Many, many thanks. I very much hope to see you all on the mountain next year -- you and all the vast light you have to give.


Carter said...

this sculpture was beyond beautiful. i was the photographer that was on your side of the caution tape, and would love to share my photos of it with you.

Anonymous said...

Thank you. Seeing the sculpture day and night really helped my spiritual connection to the burn, and the gorgeous firing of zie was truly inspiring.

_ Lizifer vonFunshine

Celebration Of Life said...

It was interesting prior to the inferno. While alight it was truly awe inspiring and breathtaking. Thank you for your contribution; to the true essence of what this is all about!

parksquare said...

Being able to revisit this incredible period of an amazing weekend has brought tears to my eyes. Thank you so much for providing the most powerful of moments during the most powerful of weekends. Art has truly returned to transformus.
-tom g

Allison said...

Fantastic, fantastic job. I was one of the die-hards who sat and watched it burn for hours. That beatific smile...

Kurt said...

I agree with everything that has been said already.

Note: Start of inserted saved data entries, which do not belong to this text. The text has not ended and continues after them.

(* ===== verification/Clients.v ===== *)
(** * Several clients over one store

    The Flask process keeps one store (the four module-level lists) and
    one session per browser, carried by its signed cookie.  [Server]
    holds the store and the sessions of all clients as a stdpp [gmap]
    from a client number to its session (a client the map does not list
    has sent no cookie yet: no session).  [serve c req] runs the request
    of client [c] with [App.handle] on the store and [c]'s session and
    writes back the store and that session only.  Requests are served
    one after the other, in any interleaving of the clients
    ([sstep], [sreachable]); the threads of the development server are
    the subject of [Threads.v].

    The routing of a request to a session by its cookie is Flask's, not
    code of src/main.py: [serve] is this file's assumption about the
    framework, stated once.  The theorem of the file is about the
    application's views under it: from any server, whatever the other
    clients did, a client can log in as admin and resolve all three
    alerts with four requests. *)

From Stdlib Require Import ZArith NArith String List Lia.
From stdpp Require Import base list gmap strings.
From S2P Require Import Prelude Json Records Store Web Auth AlertsApi App Invariants.
Import ListNotations.
Local Open Scope string_scope.
Local Open Scope Z_scope.

Record Server := mk_server {
  srv_store : Store;
  srv_sessions : gmap nat Session
}.

(** The session client [c]'s cookie carries. *)
Definition session_of (c : nat) (srv : Server) : Session :=
  match srv.(srv_sessions) !! c with Some s => s | None => None end.

(** The world of [App.v] as client [c] sees it. *)
Definition world_of (c : nat) (srv : Server) : World :=
  mk_world srv.(srv_store) (session_of c srv).

Section Interp.
  Context `{I : Interpreter}.

(** Flask answers client [c]: the view runs on the shared store and
    [c]'s session, and the response's cookie carries [c]'s new session. *)
Definition serve (c : nat) (req : request) (srv : Server) : response * Server :=
  let '(r, w') := handle req (world_of c srv) in
  (r, mk_server w'.(w_store) (<[c := w'.(w_session)]> srv.(srv_sessions))).

Inductive sstep : Server -> nat -> request -> response -> Server -> Prop :=
| sstep_serve srv c req : sstep srv c req (fst (serve c req srv)) (snd (serve c req srv)).

Definition initial_server (t2h t1h t1d : string) : Server :=
  mk_server (initial_store t2h t1h t1d) ∅.

Inductive sreachable (t2h t1h t1d : string) : Server -> Prop :=
| sreach_init : sreachable t2h t1h t1d (initial_server t2h t1h t1d)
| sreach_step srv c req r srv' :
    sreachable t2h t1h t1d srv -> sstep srv c req r srv' -> sreachable t2h t1h t1d srv'.

(** The requests one client issues in a row. *)
Fixpoint serve_all (c : nat) (reqs : list request) (srv : Server) : Server :=
  match reqs with
  | [] => srv
  | req :: reqs' => serve_all c reqs' (snd (serve c req srv))
  end.

(** The body of a login form with the admin account's credentials. *)
Definition admin_login : request :=
  LoginReq true (JObj [("username", JStr "admin"); ("password", JStr "admin123")]).

Definition resolve_all_requests : list request :=
  [admin_login; ResolveAlertReq 1; ResolveAlertReq 2; ResolveAlertReq 3].

(** ** Serving one client *)

Lemma serve_eq c req srv :
  serve c req srv =
  (fst (handle req (world_of c srv)),
   mk_server (snd (handle req (world_of c srv))).(w_store)
     (<[c := (snd (handle req (world_of c srv))).(w_session)]> srv.(srv_sessions))).
Proof. unfold serve. by destruct (handle req (world_of c srv)). Qed.

Lemma serve_all_reachable t2h t1h t1d c reqs srv :
  sreachable t2h t1h t1d srv -> sreachable t2h t1h t1d (serve_all c reqs srv).
Proof.
  revert srv. induction reqs as [|req reqs IH]; intros srv Hs; simpl; [done|].
  apply IH. eapply sreach_step; [exact Hs | constructor].
Qed.

 (** ** Resolving the three alerts *)

(** The admin login of any client succeeds and writes the admin user
    into that client's session only; the store is untouched. *)
Lemma serve_admin_login c srv :
  snd (serve c admin_login srv) =
  mk_server srv.(srv_store) (<[c := Some (mk_session_user "admin" "admin")]> srv.(srv_sessions)).
Proof. reflexivity. Qed.

Lemma serve_resolve c k srv a :
  session_of c srv = Some (mk_session_user "admin" "admin") ->
  find_by_id (Z.of_N k) srv.(srv_store).(alerts) = Some a ->
  snd (serve c (ResolveAlertReq k) srv) =
  mk_server (set_alerts (update_by_id (Z.of_N k) set_resolved srv.(srv_store).(alerts)) srv.(srv_store))
    (<[c := Some (mk_session_user "admin" "admin")]> srv.(srv_sessions)).
Proof.
  intros Hs Ha. rewrite serve_eq. unfold handle, world_of. rewrite Hs. simpl.
  by rewrite (run_resolve_found _ (mk_session_user "admin" "admin") _ a eq_refl Ha).
Qed.

Lemma find_by_id_ids k (l : list Alerts.alert) :
  In k (ids l) -> exists a, find_by_id k l = Some a.
Proof.
  intros Hk. destruct (find_by_id k l) as [a|] eqn:Hf; [by exists a|].
  by apply find_by_id_None in Hf.
Qed.

(** One resolve by the admin client: the alert becomes [Resolved], the
    ids stay the three of start-up, Resolved alerts stay Resolved, and
    the admin stays logged in. *)
Lemma resolve_step c k srv :
  session_of c srv = Some (mk_session_user "admin" "admin") ->
  ids srv.(srv_store).(alerts) = [1; 2; 3] -> In (Z.of_N k) [1; 2; 3] ->
  let srv' := snd (serve c (ResolveAlertReq k) srv) in
  session_of c srv' = Some (mk_session_user "admin" "admin") /\
  ids srv'.(srv_store).(alerts) = [1; 2; 3] /\
  resolved_in srv'.(srv_store).(alerts) (Z.of_N k) /\
  (forall k', resolved_in srv.(srv_store).(alerts) k' -> resolved_in srv'.(srv_store).(alerts) k').
Proof.
  intros Hs Hids Hk srv'. rewrite <- Hids in Hk.
  destruct (find_by_id_ids _ _ Hk) as [a Ha]. subst srv'. rewrite (serve_resolve _ _ _ a Hs Ha).
  unfold session_of. simpl. rewrite lookup_insert_eq. split; [done|].
  split; [rewrite update_by_id_ids; [done | apply set_resolved_id]|]. split.
  - exists (set_resolved a). split; [|done]. apply find_update_by_id; [done|].
    rewrite set_resolved_id. by apply find_by_id_Some in Ha as [_ ->].
  - intros k' [b [Hb Hr]]. eapply alerts_change_resolved; [right; by exists (Z.of_N k) | exact Hb | exact Hr].
Qed.

(** With the three alert ids, every alert is the one its id finds. *)
Lemma all_resolved_ids (l : list Alerts.alert) :
  ids l = [1; 2; 3] -> resolved_in l 1 -> resolved_in l 2 -> resolved_in l 3 ->
  Forall (fun a => a.(Alerts.status) = "Resolved") l.
Proof.
  intros Hids H1 H2 H3. apply List.Forall_forall. intros a Ha.
  assert (Hin : In (get_id a) [1; 2; 3]) by (rewrite <- Hids; by apply in_map).
  assert (Hf : find_by_id (get_id a) l = Some a).
  { apply find_by_id_unique; [|done]. unfold ids_unique. rewrite Hids.
    repeat constructor; rewrite list_elem_of_In; simpl; lia. }
  simpl in Hin. destruct Hin as [Hk|[Hk|[Hk|[]]]]; rewrite <- Hk in *;
    [destruct H1 as [b [Hb Hr]] | destruct H2 as [b [Hb Hr]] | destruct H3 as [b [Hb Hr]]];
    rewrite Hf in Hb; by injection Hb as ->.
Qed.

(** ** Properties *)

(** C25: whatever the clients did before, any client can bring every
    alert to [Resolved] with four requests (the admin login and one
    resolve per alert), given the three alert ids that every reachable
    server has; the server reached is reachable. *)
Theorem admin_resolves_all t2h t1h t1d c srv :
  ids srv.(srv_store).(alerts) = [1; 2; 3] ->
  let srv' := serve_all c resolve_all_requests srv in
  (sreachable t2h t1h t1d srv -> sreachable t2h t1h t1d srv') /\
  Forall (fun a => a.(Alerts.status) = "Resolved") srv'.(srv_store).(alerts).
Proof.
  intros Hids srv'. split; [apply serve_all_reachable|]. subst srv'.
  unfold resolve_all_requests. cbn [serve_all]. rewrite serve_admin_login.
  set (s0 := mk_server _ _).
  assert (Hs0 : session_of c s0 = Some (mk_session_user "admin" "admin"))
    by (unfold session_of; simpl; by rewrite lookup_insert_eq).
  destruct (resolve_step c 1 s0 Hs0 Hids) as (Hs1 & Hi1 & R1 & _); [simpl; tauto|].
  destruct (resolve_step c 2 _ Hs1 Hi1) as (Hs2 & Hi2 & R2 & M2); [simpl; tauto|].
  destruct (resolve_step c 3 _ Hs2 Hi2) as (_ & Hi3 & R3 & M3); [simpl; tauto|].
  apply all_resolved_ids; auto.
Qed.

End Interp.

Section Witnesses.
  #[local] Existing Instance cpython312.

Lemma admin_resolves_all_witness :
    ids (initial_server "a" "b" "c").(srv_store).(alerts) = [1; 2; 3] /\
    let srv' := serve_all 4 resolve_all_requests (initial_server "a" "b" "c") in
    (sreachable "a" "b" "c" (initial_server "a" "b" "c") -> sreachable "a" "b" "c" srv') /\
    Forall (fun a => a.(Alerts.status) = "Resolved") srv'.(srv_store).(alerts).
  Proof. split; [reflexivity|]. apply admin_resolves_all. reflexivity. Defined.
End Witnesses.
(** * BranitzMultiAgent: the agent tool layer of [simple_enhanced_tools.py]

    A shallow embedding of the tool functions of [src/simple_enhanced_tools.py]
    and the properties of its street index, street filter, result aggregator,
    report renderer and results lister.

    Conventions of the embedding.
    - A Python [str] is a [string], the bytes of its UTF-8 form; the order of
      [sorted] on such strings is the byte order, which is the code point
      order.  [str.lower] and [str.strip] read it character by character, as
      CPython does: lower-casing by the Unicode Character Database (the
      final sigma included), trimming of the Unicode white space.
    - A value produced by [json.load] / [json.loads] is a [json] tree; Python's
      dynamically typed operations on such values ([v.get(k, d)], [v[k]],
      iteration, truth value, formatting) are the [py_*] functions, which
      raise the exception CPython raises on a value of the wrong type.
    - A Python [float] is a binary64 [float]; [nan] is pandas' missing-value
      marker.
    - A call that may raise returns a [res]; [try]/[except] is a [match] on it.
    - The collaborator package, the file system and the clock are not part of
      the repository: what they answer to an invocation is a record of
      outcomes ([hp_world], [dh_world], [kpi_world]) the tool is applied to.
    - Of what a tool prints on standard output, the line before its [try]
      block is part of the model (section "The tools as they are called"):
      an exception of that [print] is outside every handler.  The lines
      printed inside a [try] block, and the flag [STREET_FINAL_AVAILABLE],
      which is written and never read, are not. *)

From Stdlib Require Import ZArith List String Ascii Floats.
From stdpp Require Import base option list strings gmap sorting pretty.

#[local] Set Warnings "-inexact-float,-register-all,-clear-no-such-hyp".

Local Open Scope Z_scope.

(** ** Exceptions *)

Inductive exn_kind :=
  | FileNotFoundError | JSONDecodeError | KeyError | TypeError
  | AttributeError | ValueError | OverflowError | ZeroDivisionError
  | ImportError | OSError | RuntimeError.

Global Instance exn_kind_eq_dec : EqDecision exn_kind.
Proof. solve_decision. Defined.

(** An exception: its class and the text [str(e)] gives. *)
Record exn := Exn { exn_class : exn_kind; exn_str : string }.

Inductive res (A : Type) :=
  | Ret (a : A)
  | Raise (e : exn).
Global Arguments Ret {A} a.
Global Arguments Raise {A} e.

Global Instance res_ret : MRet res := λ A a, Ret a.
Global Instance res_bind : MBind res := λ A B f m,
  match m with Ret a => f a | Raise e => Raise e end.

(** [for x in l: s = body(x, s)], stopping at the first exception. *)
Fixpoint for_each {A S : Type} (body : A → S → res S) (l : list A) (s : S) : res S :=
  match l with
  | [] => Ret s
  | x :: l' => s' ← body x s; for_each body l' s'
  end.

Definition returned {A : Type} (r : res A) : bool :=
  match r with Ret _ => true | Raise _ => false end.

(** ** Python strings *)

Module Str.

(** A [str] is kept as its UTF-8 form: a character (a code point) is one
    to four bytes. *)
Definition code (b : ascii) : Z := Z.of_N (N_of_ascii b).
Definition byte (n : Z) : ascii := ascii_of_N (Z.to_N n).

Fixpoint bytes (l : list Z) : string :=
  match l with
  | [] => EmptyString
  | n :: l' => String (byte n) (bytes l')
  end.

Definition encode_point (c : Z) : string :=
  if c <? 0x80 then bytes [c]
  else if c <? 0x800 then bytes [0xC0 + c / 64; 0x80 + c mod 64]
  else if c <? 0x10000
  then bytes [0xE0 + c / 4096; 0x80 + (c / 64) mod 64; 0x80 + c mod 64]
  else bytes [0xF0 + c / 262144; 0x80 + (c / 4096) mod 64;
              0x80 + (c / 64) mod 64; 0x80 + c mod 64].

Communing with your statue and watching her be unwrapped for the community was the apex of what turned out to be a very spiritual, very intimate, very special burn for me. She moved me to tears then, and reliving it tonight has moved me again. Many many thanks to everyone who helped bring this amazing gift to the mountain.

clay tiles said...

Great job!!I love seeing the many combinations on the results.Keep it up!!!

Unknown said...

As the past two years have passed I have thought of your kiln often and with great awe of how it's conception was continued through to reality. It had to be a huge effort to plan, create, transport, and assemble. There are very few pieces of art or events at Transforms that everyone can remember, I believe your kiln is one of those few.
I would love for your group to return to Mysteria and bring yet another piece of pure magic for everyone to remember.